You’d like to thank those men in the rusty beater of an ancient car who saw you stuck in the middle of that snowfield between Lake Calhoun and Lake of the Isles that blowy winter day 15 years ago, that day when your tiny car slid right off Lake Street and sailed out into the snow.
How many cars drove right past? Dozens. It is and was a busy, busy intersection. You sat behind the wheel, calming yourself, ready to get out and trudge all the way back home, from there to call a tow truck. No cell phone, back then.
Then the ancient car full of Spanish-speaking men pulled off to the side of that busy street, and all of them jumped out, running across the snow to where you were just getting out of the car. Laughing, gesturing, they pointed you back into the car, and then they massed around the car, motioning you which way to turn the wheel, and pushed you back onto Lake Street. Two of them stood in the far right lane, directing traffic around you until you could safely make it back onto the pavement.
You got out again, wanting to thank them, maybe offer them some money, something, anything, but again they laughed and motioned you back in the car. They jumped into their rusty beater and they were off, leaving you with the memory and, ever since, a wave of gratitude whenever you hear a group of men chattering in Spanish.
You’d like to go back in time, fourteen years ago now, to a public park in Hangzhou, China. You and your baby daughter in her stroller at dawn, making your way around the paths. So hot. So unbearably hot, even at dawn.
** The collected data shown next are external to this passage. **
(* ===== verification/Log.v ===== *)
(** * The redo log: [log.c]

    The log's own memory ([struct log]) is the state of these programs; they
    reach the disk through the block operations only. *)

From stdpp Require Import base gmap strings numbers list.
From S2P Require Import Prelude Prog Layout.

Definition LOGSIZE : Z := 10.

(** [struct log] with its [struct logheader]; the header's sector numbers are
    kept as the 32-bit words they are. *)
Record log := mklog {
  lg_start : Z;
  lg_size : Z;
  lg_busy : bool;
  lg_dev : Z;
  lg_n : Z;
  lg_sector : list Z;
}.

Definition log0 : log := mklog 0 0 false 0 0 (replicate 10 0).

Definition set_busy (b : bool) (l : log) : log :=
  mklog (lg_start l) (lg_size l) b (lg_dev l) (lg_n l) (lg_sector l).
Definition set_n (n : Z) (l : log) : log :=
  mklog (lg_start l) (lg_size l) (lg_busy l) (lg_dev l) n (lg_sector l).
Definition set_sectors (v : list Z) (l : log) : log :=
  mklog (lg_start l) (lg_size l) (lg_busy l) (lg_dev l) (lg_n l) v.

Abbreviation logprog := (prog blkE log).

(** Read the super block ([readsb] of [sfs_inode.c]). *)
Definition readsb {E K} `{!HasBlk E} (dev : Z) : prog E K sfs_super :=
  bp <- bread dev 1;;
  d <- bdata bp;;
  brelse bp;;;
  Ret (get_super d).

(** The on-disk header: [int n; int sector[LOGSIZE]]. *)
Definition head_n (d : block) : Z := s32 (get_u32 0 d).
Definition head_sectors (n : Z) (d : block) : list Z := dec_u32s (Z.to_nat n) (drop 4 d).
Definition put_head (n : Z) (sectors : list Z) (d : block) : block :=
  splice 0 (le_enc 4 n ++ enc_u32s (take (Z.to_nat n) sectors)) d.

(** The body of the loop of [install_trans]. *)
Definition install_one (lg : log) (tail : Z) : logprog unit :=
  lbuf <- bread (lg_dev lg) (lg_start lg + tail + 1);;       (* read log block *)
  match lg_sector lg !! Z.to_nat tail with
  | None => undef "log.lh.sector out of range"
  | Some sec =>
      dbuf <- bread (lg_dev lg) sec;;                         (* read dst *)
      d <- bdata lbuf;;
      bstore dbuf d;;;                                        (* copy block to dst *)
      bwrite dbuf;;;                                          (* write dst to disk *)
      brelse lbuf;;;
      brelse dbuf
  end.

(** Copy committed blocks from log to their home location *)
Definition install_trans : logprog unit :=
  lg <- get;;
  for_each (seqZ 0 (lg_n lg)) (install_one lg).

(** Read the log header from disk into the in-memory log header *)
Definition read_head : logprog unit :=
  lg <- get;;
  buf <- bread (lg_dev lg) (lg_start lg);;
  d <- bdata buf;;
  let n := head_n d in
  if LOGSIZE <? n then undef "log.lh.sector out of range"
  else
    put (set_n n (set_sectors (splice 0 (head_sectors n d) (lg_sector lg)) lg));;;
    brelse buf.

(** Write in-memory log header to disk.
    This is the true point at which the current transaction commits. *)
Definition write_head : logprog unit :=
  lg <- get;;
  buf <- bread (lg_dev lg) (lg_start lg);;
  if LOGSIZE <? lg_n lg then undef "log.lh.sector out of range"
  else
    bmodify buf (put_head (lg_n lg) (lg_sector lg));;;
    bwrite buf;;;
    brelse buf.

Definition recover_from_log : logprog unit :=
  read_head;;;
  install_trans;;;          (* if committed, copy from log to disk *)
  modify (set_n 0);;;
  write_head.               (* clear the log *)

Definition initlog : logprog unit :=
  sb <- readsb ROOTDEV;;
  modify (fun lg => mklog (s32 (sb_size sb - sb_nlog sb)) (s32 (sb_nlog sb)) (lg_busy lg)
                      ROOTDEV (lg_n lg) (lg_sector lg));;;
  recover_from_log.

Definition begin_trans : logprog unit :=
  lg <- get;;
  if lg_busy lg then Stop Blocked else put (set_busy true lg).

Definition commit_trans : logprog unit :=
  lg <- get;;
  (if 0 <? lg_n lg then
     write_head;;;          (* Write header to disk -- the real commit *)
     install_trans;;;       (* Now install writes to home locations *)
     modify (set_n 0);;;
     write_head             (* Erase the transaction from the log *)
   else Ret tt);;;
  modify (set_busy false).

(** [for (i = 0; i < n; i++) if (sector[i] == s) break;] *)
Fixpoint absorb (sectors : list Z) (s : Z) : nat :=
  match sectors with
  | [] => 0
  | x :: l => if x =? s then 0 else S (absorb l s)
  end.

(** Caller has modified [b->data] and is done with the buffer: append the
    block to the log and record the block number, but don't write the log
    header (which would commit the write). *)
Definition log_write (b : bufkey) : logprog unit :=
  lg <- get;;
  if (LOGSIZE <=? lg_n lg) || (lg_size lg - 1 <=? lg_n lg) then panic "too big a transaction"
  else if negb (lg_busy lg) then panic "write outside of trans"
  else
    let i := absorb (take (Z.to_nat (lg_n lg)) (lg_sector lg)) b.2 in
    put (set_sectors (<[i := b.2]> (lg_sector lg)) lg);;;
    lbuf <- bread b.1 (lg_start lg + Z.of_nat i + 1);;
    d <- bdata b;;
    bstore lbuf d;;;
    bwrite lbuf;;;
    brelse lbuf;;;
    modify (fun lg => if Z.of_nat i =? lg_n lg then set_n (lg_n lg + 1) lg else lg);;;
    bdirty b.

(** ** The file-system code's view: block operations plus transactions *)

Inductive fsE : Type -> Type :=
| FBlk {X} (e : blkE X) : fsE X
| FLogWrite (b : bufkey) : fsE unit
| FBegin : fsE unit
| FCommit : fsE unit.

#[global] Instance HasBlk_fs : HasBlk fsE := @FBlk.

(** The log on top of any block store. *)
Record logged (B : Type) := mklogged { lo_log : log; lo_store : B }.
Arguments mklogged {B} _ _.
Arguments lo_log {B} _.
Arguments lo_store {B} _.

Definition fs_code {X} (e : fsE X) : logprog X :=
  match e with
  | FBlk e => Vis e Ret
  | FLogWrite b => log_write b
  | FBegin => begin_trans
  | FCommit => commit_trans
  end.

Definition logged_step {B} `{Store blkE B} {X} (e : fsE X) (s : logged B) : outcome (X * logged B) :=
  match run (fs_code e) (lo_log s) (lo_store s) with
  | Ok (x, lg, b) => Ok (x, mklogged lg b)
  | Fail err => Fail err
  end.

#[global] Instance logged_store {B} `{Store blkE B} : Store fsE (logged B) := {
  st_step := @logged_step B _;
  st_trace X e s := disks (fs_code e) (lo_log s) (lo_store s);
  st_disk s := st_disk (lo_store s);
}.

(** The log over the buffer cache refines the log over its contract. *)
#[global] Instance logged_refines {A C} `{Store blkE A, Store blkE C} {R rec}
  `{!Refines blkE A C R rec} :
  Refines fsE (logged A) (logged C) (fun a c => lo_log a = lo_log c /\ R (lo_store a) (lo_store c)) rec.
Proof.
  split.
  - intros X e [lg a] [lg' c] [Hl HR]. simpl in *. subst lg'. unfold logged_step. simpl.
    pose proof (run_refines (fs_code e) lg a c HR) as Hr.
    destruct (run (fs_code e) lg a) as [[[x lg'] a']|err].
    + destruct Hr as (c' & -> & HR'). eauto.
    + destruct err; [| |done|]; by rewrite Hr.
  - intros X e [lg a] [lg' c] [Hl HR] Hu d Hd. simpl in *. subst lg'.
    eapply disks_refines; eauto. intros why Hw. apply (Hu why). unfold logged_step. simpl. by rewrite Hw.
  - intros [lg a] [lg' c] [_ HR]. simpl. by apply sim_disk.
Qed.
A group of women practicing fan-dancing. A group of men and women and teenagers doing tai chi. A woman, swimming alone in a greenish, rubbage-strewn pond. You and your baby daughter, taking in the sights.
From across the grass came three men, two walking and their friend in a primitive contraption that passed for a wheelchair. Made of steel, or iron, low to the ground, with creaky unstable wheels, he pushed himself along laboriously. You watched. In a way, it was a beautiful and amazing sight.
“I like your vehicle,” you said in Chinese, unable to think of a better word for the thing that he was strapped into.
He looked up at you with dark, deep eyes. Raised his eyebrows.
“It’s very difficult,” he said.
Simple words that you have never forgotten. This man comes to you in your mind often. It’s very difficult. You can hear his voice still. You can see his two friends, standing patiently beside him.
Within an hour of leaving the park you were filled with regret. “I like your vehicle”? You had money, relatively so anyway. You had passed a store the previous day that sold wheelchairs, shiny new ones, ones like Americans used.
You wish to this day that you had gotten that man a wheelchair, or given him money to buy one. It’s very difficult.
Many, many years ago, someone left a basket of food outside your apartment door. This was not a pre-made, cellophane-wrapped basket of cheese and sausage. This was a basket that she had put together herself, and it came with a note.
I’m not Jewish, read the note, in part, but there’s a Jewish tradition that when someone is grieving, you should leave them food. I wish I could do more.
You barely knew this woman. You had run into her a few times, was all. But she knew of the awful thing that had happened, and she went to stores and bakeries and put together that basket for you, and she wrote you that note. You brought the basket into the tiny kitchen and you put it on the table.
You owe her too, for that simple, complicated act of kindness. To this day you remember it, how she tried to comfort you when she didn’t even know you.
That man on the sidewalk below as you type this, walking his dog. That boy on the skateboard, the one who must be skipping school. Your own dearest friends and family. The woman ahead of you at Rainbow Foods. The girl behind the counter at Kinko’s.
You owe them all, somehow, and you will try to remember that.